▶

(** C14: Every run that was started is recorded. The goroutine always ends: it
    sets the row running, writes log lines, sets the result once, and writes a
    last log line. Its writes leave the rows of all other runs alone, and unless
    the database refuses the result itself, the run's row ends in a terminal
    status (success, failed or timeout) with its exit code and its completion
    time, the exit code being zero exactly for a success. *)
Theorem run_is_recorded c t (tk : Tracked) (s : @RunAgent DB) :
  exists logs status code line s',
    let id := tk_RunID tk in
    let db1 := foldl (perform_effect id) (ra_store s) (SetStatus OneShotStatusRunning :: logs) in
    trackOneShotJob c (tk_timeout tk) t =
      Some (SetStatus OneShotStatusRunning :: logs ++ [SetResult status code; RunLog line])%list /\
    forallb is_log logs = true /\
    isOneShotTerminal status = true /\ (status = OneShotStatusSuccess <-> code = 0) /\
    run_over c t tk s = Some s' /\
    filter (fun m => has_run id m = false) (runs_t (tables (ra_store s'))) =
      filter (fun m => has_run id m = false) (runs_t (tables (ra_store s))) /\
    ((UpdateOneShotJobResult id status code db1).1 = Ok tt ->
     Forall (fun m => has_run id m = true -> recorded status code m) (runs_t (tables (ra_store s')))).
Proof.
  destruct (track_shape c (tk_timeout tk) t) as (logs & podName & t1 & st & code & t2 & Htr & Hlogs & Hres).
  apply resolve_sound in Hres as (_ & Hc & _). unfold run_over. rewrite Htr. cbn [mbind option_bind].
  set (id := tk_RunID tk). cbn [foldl]. rewrite foldl_app. cbn [foldl].
  set (line := "Run finished: status=" ++ st ++ _).
  set (db0 := perform_effect id (ra_store s) (SetStatus OneShotStatusRunning)).
  set (db1 := foldl (perform_effect id) db0 logs).
  exists logs, st, code, line, (mkRunAgent (end_unit (tk_unit tk) (ra_tracker s))
    (perform_effect id (perform_effect id db1 (SetResult st code)) (RunLog line)) (ra_jobs s)).
  cbn zeta. fold id db0 db1.
  split; [done|]. split; [done|].
  assert (isOneShotTerminal st = true /\ (st = OneShotStatusSuccess <-> code = 0)) as [Hterm Hz].
  { destruct (classify_evidence _ _ _ _ _ _ Hc) as [(_ & -> & ->)|[(_ & _ & ->)|[(_ & _ & _ & -> & ->)|(_ & _ & _ & -> & -> & _)]]];
      [done| |done|done]. by destruct (Z.eqb_spec code 0). }
  split; [done|]. split; [done|]. split; [reflexivity|]. cbn [ra_store perform_effect]. rewrite log_keeps_runs.
  pose proof (update_runs_cases id (set_run_status OneShotStatusRunning) (ra_store s)) as H0.
  pose proof (update_runs_cases id (set_run_result st code) db1) as H1.
  fold (UpdateOneShotJobStatus (DB:=DB) id OneShotStatusRunning (ra_store s)) in H0.
  fold (UpdateOneShotJobResult (DB:=DB) id st code db1) in H1.
  assert (filter (fun m => has_run id m = false) (runs_t (tables db1)) =
          filter (fun m => has_run id m = false) (runs_t (tables (ra_store s)))) as Hf.
  { unfold db1. rewrite logs_keep_runs by done. unfold db0. cbn [perform_effect].
    destruct (UpdateOneShotJobStatus id OneShotStatusRunning (ra_store s)) as [[]]; cbn [snd];
      [destruct H0 as [now ->]; by apply has_run_map|by rewrite H0]. }
  rewrite <- Hf. destruct (UpdateOneShotJobResult id st code db1) as [[u|e] db2]; cbn [fst snd].
  - destruct H1 as [now ->]. split; [by apply has_run_map|]. intros _.
    apply Forall_forall. intros m (m0 & -> & _)%list_elem_of_fmap.
    rewrite (has_run_update id (set_run_result st code now) m0) by done. intros ->.
    by repeat split.
  - rewrite H1. split; [done|]. discriminate.
Qed.

(** A run instruction starts a run exactly when it answers success. Then the
    Job was created as built from the request (one attempt, never restarted,
    with a positive deadline), and its goroutine owns one new unit of the drain
    tracker; otherwise no goroutine is left, no row was written, and the
    tracker's running set is as it was. *)
Theorem oneshot_run_accounting env req (s : @RunAgent DB) :
  reachable (ra_tracker s) ->
  let '(resp, tk, s') := run_oneshot env req s in
  match tk with
  | Some g =>
      rr_Success resp = true /\ rr_RunID resp = rq_RunID req /\ rr_K8sJobName resp = j_Name (tk_job g) /\
      ra_jobs s !! job_key (tk_job g) = None /\ ra_jobs s' = <[job_key (tk_job g) := tk_job g]> (ra_jobs s) /\
      j_BackoffLimit (tk_job g) = 0 /\ j_RestartNever (tk_job g) = true /\
      j_ActiveDeadlineSeconds (tk_job g) = tk_timeout g /\ 0 < tk_timeout g /\
      j_Image (tk_job g) = rq_Image req /\ j_Command (tk_job g) = rq_Command req /\ rq_Command req <> [] /\
      (tk_unit g ∉ running (ra_tracker s)) /\
      running (ra_tracker s') = ({[tk_unit g]} ∪ running (ra_tracker s))
  | None =>
      rr_Success resp = false /\ ra_store s' = ra_store s /\
      running (ra_tracker s') = running (ra_tracker s)
  end.
Proof.
  intros Hw. unfold run_oneshot. destruct (_ || _ || _ || _) eqn:Hreq; [done|].
  apply orb_false_iff in Hreq as [_ Hcmd]. apply bool_decide_eq_false in Hcmd.
  destruct (Begin (ra_tracker s)) as [[u|e] w] eqn:Hb.
  2: { assert (w = ra_tracker s) as -> by (unfold Begin in Hb; cases; congruence). done. }
  destruct (Begin_unit _ _ _ Hb) as (Hr & Hn & _). pose proof (begin_end _ _ _ Hw Hb) as He.
  unfold run_admitted. destruct (clientset env); [done|]. unfold Create_job.
  destruct (create_job env _) as [[]|] eqn:Hj; [done|]. destruct (ra_jobs s !! _) eqn:Hex; [done|]. simpl.
  split; [done|]. split; [done|]. split; [done|]. split; [exact Hex|]. repeat (split; [done|]). split; [|done].
  destruct (Z.leb_spec (rq_TimeoutSeconds req) 0); unfold defaultOneShotTimeoutSeconds; lia.
Qed.
End Records.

◀

**Task item**
The records above are to be duplicated exactly, every one of them.

**Solved problem**
(** C14: Every run that was started is recorded. The goroutine always ends: it
    sets the row running, writes log lines, sets the result once, and writes a
    last log line. Its writes leave the rows of all other runs alone, and unless
    the database refuses the result itself, the run's row ends in a terminal
    status (success, failed or timeout) with its exit code and its completion
    time, the exit code being zero exactly for a success. *)
Theorem run_is_recorded c t (tk : Tracked) (s : @RunAgent DB) :
  exists logs status code line s',
    let id := tk_RunID tk in
    let db1 := foldl (perform_effect id) (ra_store s) (SetStatus OneShotStatusRunning :: logs) in
    trackOneShotJob c (tk_timeout tk) t =
      Some (SetStatus OneShotStatusRunning :: logs ++ [SetResult status code; RunLog line])%list /\
    forallb is_log logs = true /\
    isOneShotTerminal status = true /\ (status = OneShotStatusSuccess <-> code = 0) /\
    run_over c t tk s = Some s' /\
    filter (fun m => has_run id m = false) (runs_t (tables (ra_store s'))) =
      filter (fun m => has_run id m = false) (runs_t (tables (ra_store s))) /\
    ((UpdateOneShotJobResult id status code db1).1 = Ok tt ->
     Forall (fun m => has_run id m = true -> recorded status code m) (runs_t (tables (ra_store s')))).
Proof.
  destruct (track_shape c (tk_timeout tk) t) as (logs & podName & t1 & st & code & t2 & Htr & Hlogs & Hres).
  apply resolve_sound in Hres as (_ & Hc & _). unfold run_over. rewrite Htr. cbn [mbind option_bind].
  set (id := tk_RunID tk). cbn [foldl]. rewrite foldl_app. cbn [foldl].
  set (line := "Run finished: status=" ++ st ++ _).
  set (db0 := perform_effect id (ra_store s) (SetStatus OneShotStatusRunning)).
  set (db1 := foldl (perform_effect id) db0 logs).
  exists logs, st, code, line, (mkRunAgent (end_unit (tk_unit tk) (ra_tracker s))
    (perform_effect id (perform_effect id db1 (SetResult st code)) (RunLog line)) (ra_jobs s)).
  cbn zeta. fold id db0 db1.
  split; [done|]. split; [done|].
  assert (isOneShotTerminal st = true /\ (st = OneShotStatusSuccess <-> code = 0)) as [Hterm Hz].
  { destruct (classify_evidence _ _ _ _ _ _ Hc) as [(_ & -> & ->)|[(_ & _ & ->)|[(_ & _ & _ & -> & ->)|(_ & _ & _ & -> & -> & _)]]];
      [done| |done|done]. by destruct (Z.eqb_spec code 0). }
  split; [done|]. split; [done|]. split; [reflexivity|]. cbn [ra_store perform_effect]. rewrite log_keeps_runs.
  pose proof (update_runs_cases id (set_run_status OneShotStatusRunning) (ra_store s)) as H0.
  pose proof (update_runs_cases id (set_run_result st code) db1) as H1.
  fold (UpdateOneShotJobStatus (DB:=DB) id OneShotStatusRunning (ra_store s)) in H0.
  fold (UpdateOneShotJobResult (DB:=DB) id st code db1) in H1.
  assert (filter (fun m => has_run id m = false) (runs_t (tables db1)) =
          filter (fun m => has_run id m = false) (runs_t (tables (ra_store s)))) as Hf.
  { unfold db1. rewrite logs_keep_runs by done. unfold db0. cbn [perform_effect].
    destruct (UpdateOneShotJobStatus id OneShotStatusRunning (ra_store s)) as [[]]; cbn [snd];
      [destruct H0 as [now ->]; by apply has_run_map|by rewrite H0]. }
  rewrite <- Hf. destruct (UpdateOneShotJobResult id st code db1) as [[u|e] db2]; cbn [fst snd].
  - destruct H1 as [now ->]. split; [by apply has_run_map|]. intros _.
    apply Forall_forall. intros m (m0 & -> & _)%list_elem_of_fmap.
    rewrite (has_run_update id (set_run_result st code now) m0) by done. intros ->.
    by repeat split.
  - rewrite H1. split; [done|]. discriminate.
Qed.

(** A run instruction starts a run exactly when it answers success. Then the
    Job was created as built from the request (one attempt, never restarted,
    with a positive deadline), and its goroutine owns one new unit of the drain
    tracker; otherwise no goroutine is left, no row was written, and the
    tracker's running set is as it was. *)
Theorem oneshot_run_accounting env req (s : @RunAgent DB) :
  reachable (ra_tracker s) ->
  let '(resp, tk, s') := run_oneshot env req s in
  match tk with
  | Some g =>
      rr_Success resp = true /\ rr_RunID resp = rq_RunID req /\ rr_K8sJobName resp = j_Name (tk_job g) /\
      ra_jobs s !! job_key (tk_job g) = None /\ ra_jobs s' = <[job_key (tk_job g) := tk_job g]> (ra_jobs s) /\
      j_BackoffLimit (tk_job g) = 0 /\ j_RestartNever (tk_job g) = true /\
      j_ActiveDeadlineSeconds (tk_job g) = tk_timeout g /\ 0 < tk_timeout g /\
      j_Image (tk_job g) = rq_Image req /\ j_Command (tk_job g) = rq_Command req /\ rq_Command req <> [] /\
      (tk_unit g ∉ running (ra_tracker s)) /\
      running (ra_tracker s') = ({[tk_unit g]} ∪ running (ra_tracker s))
  | None =>
      rr_Success resp = false /\ ra_store s' = ra_store s /\
      running (ra_tracker s') = running (ra_tracker s)
  end.
Proof.
  intros Hw. unfold run_oneshot. destruct (_ || _ || _ || _) eqn:Hreq; [done|].
  apply orb_false_iff in Hreq as [_ Hcmd]. apply bool_decide_eq_false in Hcmd.
  destruct (Begin (ra_tracker s)) as [[u|e] w] eqn:Hb.
  2: { assert (w = ra_tracker s) as -> by (unfold Begin in Hb; cases; congruence). done. }
  destruct (Begin_unit _ _ _ Hb) as (Hr & Hn & _). pose proof (begin_end _ _ _ Hw Hb) as He.
  unfold run_admitted. destruct (clientset env); [done|]. unfold Create_job.
  destruct (create_job env _) as [[]|] eqn:Hj; [done|]. destruct (ra_jobs s !! _) eqn:Hex; [done|]. simpl.
  split; [done|]. split; [done|]. split; [done|]. split; [exact Hex|]. repeat (split; [done|]). split; [|done].
  destruct (Z.leb_spec (rq_TimeoutSeconds req) 0); unfold defaultOneShotTimeoutSeconds; lia.
Qed.
End Records.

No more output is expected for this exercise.